====== DATASET RECORDS

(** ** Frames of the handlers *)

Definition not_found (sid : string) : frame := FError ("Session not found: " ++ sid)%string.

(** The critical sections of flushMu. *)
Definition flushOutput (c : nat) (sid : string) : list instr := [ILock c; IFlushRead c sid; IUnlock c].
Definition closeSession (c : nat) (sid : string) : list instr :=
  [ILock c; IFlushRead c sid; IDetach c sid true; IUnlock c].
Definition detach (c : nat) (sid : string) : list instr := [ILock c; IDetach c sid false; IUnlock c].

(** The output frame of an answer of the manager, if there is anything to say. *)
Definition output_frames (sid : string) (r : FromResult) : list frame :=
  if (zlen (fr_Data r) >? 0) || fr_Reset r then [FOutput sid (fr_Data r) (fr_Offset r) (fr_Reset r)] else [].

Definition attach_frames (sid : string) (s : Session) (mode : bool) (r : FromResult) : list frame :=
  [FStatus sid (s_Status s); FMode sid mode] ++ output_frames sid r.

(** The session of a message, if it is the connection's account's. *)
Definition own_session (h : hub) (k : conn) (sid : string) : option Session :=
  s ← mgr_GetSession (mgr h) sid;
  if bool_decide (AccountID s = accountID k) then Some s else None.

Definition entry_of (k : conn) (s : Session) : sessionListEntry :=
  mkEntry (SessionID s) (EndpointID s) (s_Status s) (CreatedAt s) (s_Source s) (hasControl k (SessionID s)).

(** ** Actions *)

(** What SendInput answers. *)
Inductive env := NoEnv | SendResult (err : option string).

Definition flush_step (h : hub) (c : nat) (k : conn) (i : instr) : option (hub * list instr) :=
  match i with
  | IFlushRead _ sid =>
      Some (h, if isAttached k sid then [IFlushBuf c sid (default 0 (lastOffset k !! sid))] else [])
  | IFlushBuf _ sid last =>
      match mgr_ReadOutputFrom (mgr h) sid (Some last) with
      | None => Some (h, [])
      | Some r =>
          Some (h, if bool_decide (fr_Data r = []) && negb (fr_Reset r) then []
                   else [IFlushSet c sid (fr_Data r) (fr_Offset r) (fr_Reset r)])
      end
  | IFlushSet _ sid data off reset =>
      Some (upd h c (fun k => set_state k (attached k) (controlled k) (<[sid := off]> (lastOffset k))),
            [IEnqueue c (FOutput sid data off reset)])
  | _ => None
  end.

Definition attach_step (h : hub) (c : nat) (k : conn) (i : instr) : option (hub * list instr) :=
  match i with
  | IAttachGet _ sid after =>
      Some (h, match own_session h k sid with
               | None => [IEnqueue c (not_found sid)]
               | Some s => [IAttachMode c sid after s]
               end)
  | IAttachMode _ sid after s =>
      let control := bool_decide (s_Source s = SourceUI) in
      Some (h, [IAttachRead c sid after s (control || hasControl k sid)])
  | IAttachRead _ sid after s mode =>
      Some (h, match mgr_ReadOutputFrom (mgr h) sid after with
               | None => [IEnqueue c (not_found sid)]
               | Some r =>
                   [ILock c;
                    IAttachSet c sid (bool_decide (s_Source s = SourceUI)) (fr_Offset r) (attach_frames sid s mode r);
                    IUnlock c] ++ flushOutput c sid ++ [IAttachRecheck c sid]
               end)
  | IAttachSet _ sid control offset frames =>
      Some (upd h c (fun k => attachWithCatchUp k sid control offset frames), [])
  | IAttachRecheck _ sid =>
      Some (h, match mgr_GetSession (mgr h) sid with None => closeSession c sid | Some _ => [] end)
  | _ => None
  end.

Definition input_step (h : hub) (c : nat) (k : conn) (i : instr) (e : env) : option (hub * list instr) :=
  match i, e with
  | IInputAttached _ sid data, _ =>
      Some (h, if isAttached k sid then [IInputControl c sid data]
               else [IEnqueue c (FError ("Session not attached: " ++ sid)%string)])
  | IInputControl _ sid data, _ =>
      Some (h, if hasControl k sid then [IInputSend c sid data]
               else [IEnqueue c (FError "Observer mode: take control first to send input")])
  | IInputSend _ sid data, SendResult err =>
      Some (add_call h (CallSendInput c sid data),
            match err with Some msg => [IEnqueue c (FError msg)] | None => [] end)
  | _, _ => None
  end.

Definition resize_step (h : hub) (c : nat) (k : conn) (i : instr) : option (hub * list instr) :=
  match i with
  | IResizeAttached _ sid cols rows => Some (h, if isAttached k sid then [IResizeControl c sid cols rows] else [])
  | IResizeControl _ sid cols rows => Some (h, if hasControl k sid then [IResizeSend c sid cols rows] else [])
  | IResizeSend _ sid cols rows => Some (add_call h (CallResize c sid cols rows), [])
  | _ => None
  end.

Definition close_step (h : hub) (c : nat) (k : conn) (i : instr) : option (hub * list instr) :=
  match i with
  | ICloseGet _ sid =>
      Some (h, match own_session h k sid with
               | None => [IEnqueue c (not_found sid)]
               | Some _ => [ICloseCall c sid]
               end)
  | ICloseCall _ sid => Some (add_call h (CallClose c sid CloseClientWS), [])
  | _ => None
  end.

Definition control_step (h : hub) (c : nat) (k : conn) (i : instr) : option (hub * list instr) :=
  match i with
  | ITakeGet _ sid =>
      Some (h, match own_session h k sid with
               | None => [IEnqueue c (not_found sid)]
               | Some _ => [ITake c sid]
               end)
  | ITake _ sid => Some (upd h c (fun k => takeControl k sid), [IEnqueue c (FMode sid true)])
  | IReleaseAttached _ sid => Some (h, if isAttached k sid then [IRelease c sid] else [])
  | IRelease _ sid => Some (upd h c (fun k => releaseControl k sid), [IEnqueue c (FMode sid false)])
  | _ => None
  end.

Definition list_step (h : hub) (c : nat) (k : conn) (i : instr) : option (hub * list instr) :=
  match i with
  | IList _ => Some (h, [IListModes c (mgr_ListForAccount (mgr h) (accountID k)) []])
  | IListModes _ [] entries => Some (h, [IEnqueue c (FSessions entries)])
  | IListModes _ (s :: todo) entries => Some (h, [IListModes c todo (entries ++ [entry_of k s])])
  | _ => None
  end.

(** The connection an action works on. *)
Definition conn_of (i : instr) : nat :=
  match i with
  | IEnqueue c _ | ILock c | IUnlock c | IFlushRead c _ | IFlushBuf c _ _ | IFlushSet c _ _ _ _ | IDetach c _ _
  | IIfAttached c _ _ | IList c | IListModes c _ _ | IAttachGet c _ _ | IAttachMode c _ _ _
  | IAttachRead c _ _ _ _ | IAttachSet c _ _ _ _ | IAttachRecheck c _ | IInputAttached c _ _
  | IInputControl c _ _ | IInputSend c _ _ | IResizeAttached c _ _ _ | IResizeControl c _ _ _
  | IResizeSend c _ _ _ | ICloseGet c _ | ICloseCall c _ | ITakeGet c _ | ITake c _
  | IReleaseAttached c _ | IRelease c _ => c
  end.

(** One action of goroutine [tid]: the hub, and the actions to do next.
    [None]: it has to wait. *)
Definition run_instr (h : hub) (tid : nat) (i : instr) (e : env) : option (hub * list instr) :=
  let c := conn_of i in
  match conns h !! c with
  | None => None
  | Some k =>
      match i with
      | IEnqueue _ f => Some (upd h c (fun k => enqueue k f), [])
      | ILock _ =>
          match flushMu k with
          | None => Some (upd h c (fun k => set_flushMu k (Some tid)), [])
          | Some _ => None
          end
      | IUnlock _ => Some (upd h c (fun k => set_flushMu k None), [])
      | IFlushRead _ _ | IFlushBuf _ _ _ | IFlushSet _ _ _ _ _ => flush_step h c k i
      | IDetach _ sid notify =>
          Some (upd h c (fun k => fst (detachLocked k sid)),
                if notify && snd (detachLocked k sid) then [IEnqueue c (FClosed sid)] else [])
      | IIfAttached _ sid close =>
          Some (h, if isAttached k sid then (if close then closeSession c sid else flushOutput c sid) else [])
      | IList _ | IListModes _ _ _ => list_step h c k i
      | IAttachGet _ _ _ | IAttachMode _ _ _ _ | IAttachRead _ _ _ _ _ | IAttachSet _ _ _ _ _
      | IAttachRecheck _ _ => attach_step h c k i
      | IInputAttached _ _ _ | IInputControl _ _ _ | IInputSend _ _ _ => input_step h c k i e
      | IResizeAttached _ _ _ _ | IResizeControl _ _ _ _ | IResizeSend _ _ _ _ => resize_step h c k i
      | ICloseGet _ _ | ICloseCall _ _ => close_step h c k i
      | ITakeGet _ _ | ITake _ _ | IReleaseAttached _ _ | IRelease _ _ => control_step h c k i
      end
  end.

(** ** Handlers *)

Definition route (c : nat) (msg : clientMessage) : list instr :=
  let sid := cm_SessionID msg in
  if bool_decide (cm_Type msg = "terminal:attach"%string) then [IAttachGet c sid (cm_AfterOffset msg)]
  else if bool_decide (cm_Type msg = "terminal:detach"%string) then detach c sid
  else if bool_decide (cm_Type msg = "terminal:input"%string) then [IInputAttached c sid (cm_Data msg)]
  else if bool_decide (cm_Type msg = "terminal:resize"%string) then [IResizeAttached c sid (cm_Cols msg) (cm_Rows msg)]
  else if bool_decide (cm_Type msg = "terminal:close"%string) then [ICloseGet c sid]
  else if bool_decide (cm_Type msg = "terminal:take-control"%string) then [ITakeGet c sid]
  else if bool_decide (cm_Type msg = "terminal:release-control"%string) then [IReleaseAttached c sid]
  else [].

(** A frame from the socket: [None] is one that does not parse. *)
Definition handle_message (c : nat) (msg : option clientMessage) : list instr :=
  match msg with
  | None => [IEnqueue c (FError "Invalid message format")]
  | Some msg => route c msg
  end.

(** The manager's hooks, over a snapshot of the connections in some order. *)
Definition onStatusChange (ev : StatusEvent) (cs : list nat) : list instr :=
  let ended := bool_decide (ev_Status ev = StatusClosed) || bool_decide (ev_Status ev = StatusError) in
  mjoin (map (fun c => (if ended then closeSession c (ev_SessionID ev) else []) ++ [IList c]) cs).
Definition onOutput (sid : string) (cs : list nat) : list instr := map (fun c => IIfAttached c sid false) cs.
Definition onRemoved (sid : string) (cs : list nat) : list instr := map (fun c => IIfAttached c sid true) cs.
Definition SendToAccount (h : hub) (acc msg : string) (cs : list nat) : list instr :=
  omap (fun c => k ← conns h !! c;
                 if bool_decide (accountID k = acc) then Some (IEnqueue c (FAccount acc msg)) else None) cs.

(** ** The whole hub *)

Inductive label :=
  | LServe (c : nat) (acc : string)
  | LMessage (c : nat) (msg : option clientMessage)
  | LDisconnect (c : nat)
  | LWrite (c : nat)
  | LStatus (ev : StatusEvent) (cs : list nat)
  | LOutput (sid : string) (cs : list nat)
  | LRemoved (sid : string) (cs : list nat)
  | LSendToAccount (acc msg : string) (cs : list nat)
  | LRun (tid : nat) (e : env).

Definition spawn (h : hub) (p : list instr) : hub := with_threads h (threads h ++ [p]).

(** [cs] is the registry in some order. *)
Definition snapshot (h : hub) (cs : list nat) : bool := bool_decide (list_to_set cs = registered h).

============

From the records above, reproduce exactly the lines from the one with "IRelease c _ => c" to the one with "Some (upd h c (fun k => fst", both included, and no others.

• _SOLUTION TO THIS PROBLEM_
  | IReleaseAttached c _ | IRelease c _ => c
  end.

(** One action of goroutine [tid]: the hub, and the actions to do next.
    [None]: it has to wait. *)
Definition run_instr (h : hub) (tid : nat) (i : instr) (e : env) : option (hub * list instr) :=
  let c := conn_of i in
  match conns h !! c with
  | None => None
  | Some k =>
      match i with
      | IEnqueue _ f => Some (upd h c (fun k => enqueue k f), [])
      | ILock _ =>
          match flushMu k with
          | None => Some (upd h c (fun k => set_flushMu k (Some tid)), [])
          | Some _ => None
          end
      | IUnlock _ => Some (upd h c (fun k => set_flushMu k None), [])
      | IFlushRead _ _ | IFlushBuf _ _ _ | IFlushSet _ _ _ _ _ => flush_step h c k i
      | IDetach _ sid notify =>
          Some (upd h c (fun k => fst (detachLocked k sid)),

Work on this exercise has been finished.